The other day, however, I saw that glass as 75 percent empty – and dirty and cracked. Some cranky e-mails about a column had me feeling low. Then a note from another reader lifted my fallen spirits and brought to mind the poem “On Friendship” by my hero Coach John Wooden:

At times when I am feeling low, / I hear from a friend and then

My worries start to go away / And I am on the mend

No matter what the doctors say – / And their studies never end

The best cure of all, when spirits fall, / Is a kind word from a friend

My cure came from a friend I have never met. Jon Gold, a Los Angeles sportswriter who grew up in Thousand Oaks, wrote me succinctly but with kindness in abundance: “I became a writer because I got to read you write like this when I was 10.”

His words were penicillin for what ailed me. That I somehow inspired someone even a small fraction of the way Jim Murray made me want to become a writer is as nice a compliment as I have ever received.

Jon’s note did something more – it reminded me of this wisdom from Russian screenwriter Sonya Levien: “Good intentions are not enough; they’ve never put an onion in the soup yet.”

How many times have I failed to put an onion in the soup; thought about sending a kind note but not followed up in deed? Thankfully, I have not faltered completely in letting those who have changed my life know it. I wrote to my first newspaper boss last year; my sixth-grade teacher before that; Jim Murray and Coach Wooden before their deaths.

My two adult kids, on the other hand, are chef-like at putting onions in the soup. This very week my daughter wrote a two-page letter to one of her favorite university professors, thanking him for his past and present mentorship. She has similarly written notes of gratitude to numerous other teachers, colleagues, friends.

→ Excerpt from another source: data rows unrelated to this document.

Lemma JSONArray_reaches (s : string) : reaches s (JSONArray scan_value s).
Proof.
  unfold JSONArray.
  pose proof (skip_ws_length s) as Hw.
  destruct (skip_ws s) as [|nextchar rest] eqn:Hs; [exact I|].
  cbn [String.length] in Hw.
  destruct (nextchar =? "]")%char; [cbn [reaches]; lia|].
  pose proof (array_items_reaches (S (String.length s))
                (String nextchar rest) [] ltac:(cbn [String.length]; lia))
    as H.
  destruct (array_items (S (String.length s)) scan_value
              (String nextchar rest) []);
    cbn [reaches String.length] in *; [lia|trivial|trivial].
Qed.

Lemma object_items_reaches (fuel : nat) :
  forall s pairs,
    String.length s < fuel ->
    reaches s (object_items fuel scan_value s pairs).
Proof.
  induction fuel as [|fuel IH]; intros s pairs Hfuel; [lia|].
  cbn [object_items].
  pose proof (scanstring_reaches s) as Hk.
  destruct (scanstring s) as [key after_key| |]; cbn [reaches] in Hk;
    [|exact I|contradiction].
  pose proof (skip_ws_length after_key) as Hw1.
  destruct (skip_ws after_key) as [|colon after_colon]; [exact I|].
  cbn [String.length] in Hw1.
  destruct (colon =? ":")%char; [|exact I].
  pose proof (skip_ws_length after_colon) as Hw2.
  pose proof (scan_value_advances (skip_ws after_colon)) as Hv.
  destruct (scan_value (skip_ws after_colon)) as [v after_value| |];
    cbn [advances] in Hv; [|exact I|contradiction].
  pose proof (skip_ws_length after_value) as Hw3.
  destruct (skip_ws after_value) as [|nextchar rest]; [exact I|].
  cbn [String.length] in Hw3.
  destruct (nextchar =? "}")%char; [cbn [reaches]; lia|].
  destruct (nextchar =? ",")%char; [|exact I].
  pose proof (skip_ws_length rest) as Hw4.
  destruct (skip_ws rest) as [|q after_quote]; [exact I|].
  cbn [String.length] in Hw4.
  destruct (q =? dquote)%char; [|exact I].
  specialize (IH after_quote (pairs ++ [(key, v)])%list ltac:(lia)).
  destruct (object_items fuel scan_value after_quote (pairs ++ [(key, v)]));
    cbn [reaches] in *; [lia|trivial|trivial].
Qed.

Lemma JSONObject_reaches (s : string) : reaches s (JSONObject scan_value s).
Proof.
  unfold JSONObject.
  pose proof (skip_ws_length s) as Hw.
  destruct (skip_ws s) as [|nextchar rest]; [exact I|].
  cbn [String.length] in Hw.
  destruct (nextchar =? "}")%char; [cbn [reaches]; lia|].
  destruct (nextchar =? dquote)%char; [|exact I].
  pose proof (object_items_reaches (S (String.length s)) rest []
                ltac:(lia)) as H.
  destruct (object_items (S (String.length s)) scan_value rest []);
    cbn [reaches] in *; [lia|trivial|trivial].
Qed.

End Loops.

(** Whatever the depth allowed, a scan ends with a value and a shorter
    text, or with an exception. *)
Lemma scan_once_advances (lim : limits) (depth : nat) :
  forall s, advances s (scan_once lim depth s).
Proof.
  induction depth as [|depth IH]; intros s;
    (destruct s as [|nextchar rest]; [exact I|]); cbn [scan_once];
    (destruct (nextchar =? dquote)%char;
     [apply advances_reaches;
      pose proof (scanstring_reaches rest) as H;
      destruct (scanstring rest); exact H|]);
    (destruct (nextchar =? "{")%char;
     [try exact I; try (apply advances_reaches, JSONObject_reaches, IH)|]);
    (destruct (nextchar =? "[")%char;
     [try exact I; try (apply advances_reaches, JSONArray_reaches, IH)|]);
    (destruct (prefix "null" (String nextchar rest));
     [apply drop_advances|]);
    (destruct (prefix "true" (String nextchar rest));
     [apply drop_advances|]);
    (destruct (prefix "false" (String nextchar rest));
     [apply drop_advances|]);
    (destruct (scan_number lim (String nextchar rest)) as [r|] eqn:Hn;
     [exact (scan_number_advances lim _ r Hn)|]);
    (destruct (prefix "NaN" (String nextchar rest));
     [apply drop_advances|]);
    (destruct (prefix "Infinity" (String nextchar rest));
     [apply drop_advances|]);
    (destruct (prefix "-Infinity" (String nextchar rest));
     [apply drop_advances|exact I]).
Qed.

(** So the last branch of [loads] is never taken. *)
Lemma scan_once_never_exhausted (lim : limits) (depth : nat) (s : string) :
  scan_once lim depth s <> Exhausted.
Proof.
  pose proof (scan_once_advances lim depth s) as H.
  destruct (scan_once lim depth s); [discriminate|discriminate|contradiction].
Qed.

(** A [RecursionError] of [loads] is one of the scanner, which entered
    more containers than the limit allows. *)
Lemma loads_RecursionError (lim : limits) (s : string) :
  loads lim s = Raise RecursionError ->
  scan_once lim (recursion_limit lim) (skip_ws s) = Failed RecursionError.
Proof.
  unfold loads. destruct (prefix BOM s); [discriminate|].
  pose proof (scan_once_never_exhausted lim (recursion_limit lim) (skip_ws s))
    as Hne.
  destruct (scan_once lim (recursion_limit lim) (skip_ws s))
    as [obj rest|e|].
  - destruct (skip_ws rest); discriminate.
  - intros H. inversion H. reflexivity.
  - contradiction.
Qed.

End JsonProgress.

(** ** The client accessor *)

Section Accessor.

Variable env : Collaborators.

Lemma get_client_stored (st : process env) (c : OpenAI) :
  _client_instance st = Some c -> get_client env st = (Return c, st).
Proof. intros H. unfold get_client. rewrite H. reflexivity. Qed.

(** What [get_client] leaves in the attribute is what it returned. *)
Lemma get_client_stores (st st1 : process env) (c : OpenAI) :
  get_client env st = (Return c, st1) -> _client_instance st1 = Some c.
Proof.
  unfold get_client, _initialize_client, bind, SecretsHandler_get_openai_key.
  destruct (_client_instance st) as [c0|] eqn:Hi.
  - unfold ret. intros H. inversion H; subst. exact Hi.
  - destruct (get_openai_key env (world st)) as [[key|e] w]; simpl.
    + intros H. inversion H; subst. reflexivity.
    + discriminate.
Qed.

(** [get_client] sends nothing and decodes nothing. *)
Lemma get_client_journals (st : process env) :
  requested (snd (get_client env st)) = requested st
  /\ decoded (snd (get_client env st)) = decoded st.
Proof.
  unfold get_client, _initialize_client, bind, SecretsHandler_get_openai_key.
  destruct (_client_instance st) as [c0|]; [split; reflexivity|].
  destruct (get_openai_key env (world st)) as [[key|e] w]; simpl;
    split; reflexivity.
Qed.

(** Without a stored client, a failure of the secrets provider is the
    failure of [get_client]. *)
Lemma get_client_key_failure (st : process env) (e : exception)
    (st1 : process env) :
  get_client env st = (Raise e, st1) ->
  exists w, get_openai_key env (world st) = (Raise e, w).
Proof.
  unfold get_client, _initialize_client, bind, SecretsHandler_get_openai_key.
  destruct (_client_instance st) as [c0|]; [discriminate|].
  destruct (get_openai_key env (world st)) as [[key|e0] w]; simpl.
  - discriminate.
  - intros H. inversion H; subst. exists w. reflexivity.
Qed.

Lemma singleton_get_client (st : process env) :
  singleton env st -> singleton env (snd (get_client env st)).
Proof.
  unfold singleton, get_client, _initialize_client, bind,
    SecretsHandler_get_openai_key.
  destruct (_client_instance st) as [c0|] eqn:Hi; simpl.
  - rewrite Hi. trivial.
  - intros Hnone.
    destruct (get_openai_key env (world st)) as [[key|e] w]; simpl.
    + rewrite Hnone. reflexivity.
    + exact Hnone.
Qed.

End Accessor.

(** ** What [get_response] does with a reply *)

Section Response.

Variable env : Collaborators.

(** After the reply is in, [get_response] is the rest of its body, run in
    a state that differs from the first one by the client, the world and
    one request. *)
Lemma get_response_body (st : process env) (sanitized_input : string)
    (found : option string) :
  remote_reply env st sanitized_input found ->
  exists client st2,
    fst (get_client env st) = Return client
    /\ requested st2
       = (requested st ++ [(client, request_for env sanitized_input)])%list
    /\ decoded st2 = decoded st
    /\ get_response env sanitized_input st
       = (if negb (truthy found) then raise (ValueError no_response_message)
          else
            bind (try_except (json_loads_ env found)
                             (raise (ValueError not_json_message)))
              (fun content_json =>
                 bind (eval (contains "genres" content_json))
                   (fun has_genres =>
                      if negb has_genres then
                        raise (ValueError (no_genres_message env content_json))
                      else eval (getitem content_json "genres")))) st2.
Proof.
  intros [client st1 response w choice others Hc Hr Hch Hf].
  exists client.
  eexists. split; [rewrite Hc; reflexivity|].
  unfold get_response.
  unfold bind at 1. rewrite Hc.
  unfold bind at 1. unfold chat_completions_create.
  change (completions_create env client _ (world st1))
    with (completions_create env client (request_for env sanitized_input)
            (world st1)).
  rewrite Hr.
  unfold bind at 1. unfold eval at 1. rewrite Hch. cbn [first].
  rewrite Hf.
  split; [|split; [|reflexivity]]; cbn [requested decoded].
  - destruct (get_client_journals env st) as [Hq _].
    rewrite Hc in Hq. cbn [snd] in Hq. rewrite Hq. reflexivity.
  - destruct (get_client_journals env st) as [_ Hd].
    rewrite Hc in Hd. exact Hd.
Qed.

(** A text that decodes is not empty. *)
Lemma decoded_text_not_empty (text : string) (v : value) :
  json_loads env text = Return v -> (text =? "") = false.
Proof.
  intros H. destruct (String.eqb_spec text "") as [->|_]; [|reflexivity].
  rewrite (json_loads_empty env) in H. discriminate H.
Qed.

(** The answer of [get_response] to a reply, as a function of the content
    of the reply alone. *)
Lemma get_response_answer (st : process env) (sanitized_input : string)
    (found : option string) :
  remote_reply env st sanitized_input found ->
  fst (get_response env sanitized_input st)
  = match found with
    | None => Raise (ValueError no_response_message)
    | Some text =>
        if text =? "" then Raise (ValueError no_response_message)
        else
          match json_loads env text with
          | Raise _ => Raise (ValueError not_json_message)
          | Return content_json =>
              match contains "genres" content_json with
              | Raise e => Raise e
              | Return false =>
                  Raise (ValueError (no_genres_message env content_json))
              | Return true => getitem content_json "genres"
              end
          end
    end.
Proof.
  intros H. destruct (get_response_body st sanitized_input found H)
    as (client & st2 & _ & _ & _ & Hbody).
  rewrite Hbody. clear Hbody H.
  destruct found as [text|]; [|reflexivity].
  cbn [truthy]. destruct (text =? "") eqn:He; cbn [negb]; [reflexivity|].
  unfold bind, try_except, json_loads_, eval, raise.
  destruct (json_loads env text) as [content_json|e]; [|reflexivity].
  destruct (contains "genres" content_json) as [[|]|e]; reflexivity.
Qed.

My son also regularly puts pen to paper to express thanks to professors, mentors, coaches and friends who have influenced his life’s journey. Just recently he mailed a card, albeit three years belatedly, to someone he met only once.

Unfortunately it was returned as undeliverable. However, he was able to locate the person on-line at her new place of employment and resent it. It began: “Dear Liz Williams, I don’t know if you remember me, but I want to thank you for changing my life. . . .”

He proceeded to explain how she had been instrumental in his taking his first humanitarian trip to Africa – Mali – a momentous event that opened his eyes and heart, opened doors, and inspired him to return to Africa – Ghana – as well as make a four-week goodwill visit to Sri Lanka.

My son concluded: “I apologize for getting caught up in other things and not telling you all this sooner – it is one of the lessons from Mali that I have had to re-learn looking back. This long-overdue thanks is to let you know that you have taught me the greatest lesson of all: that we can profoundly change the lives of anyone we come in contact with, and while we may not always know if we do, I wanted you to know that in this case you have made a world of difference.”

Not surprisingly, his thoughtful words were as welcomed as Jon Gold’s were to me. “Thank you for reaching out!” Liz wrote back. “Wow, I am truly overwhelmed by the kindness of your words. It made my day (maybe even my year) . . .”

Now if you will excuse me, I am going to put an onion in the soup and write a long-overdue note of gratitude to my favorite college professor, Mr. Ridland.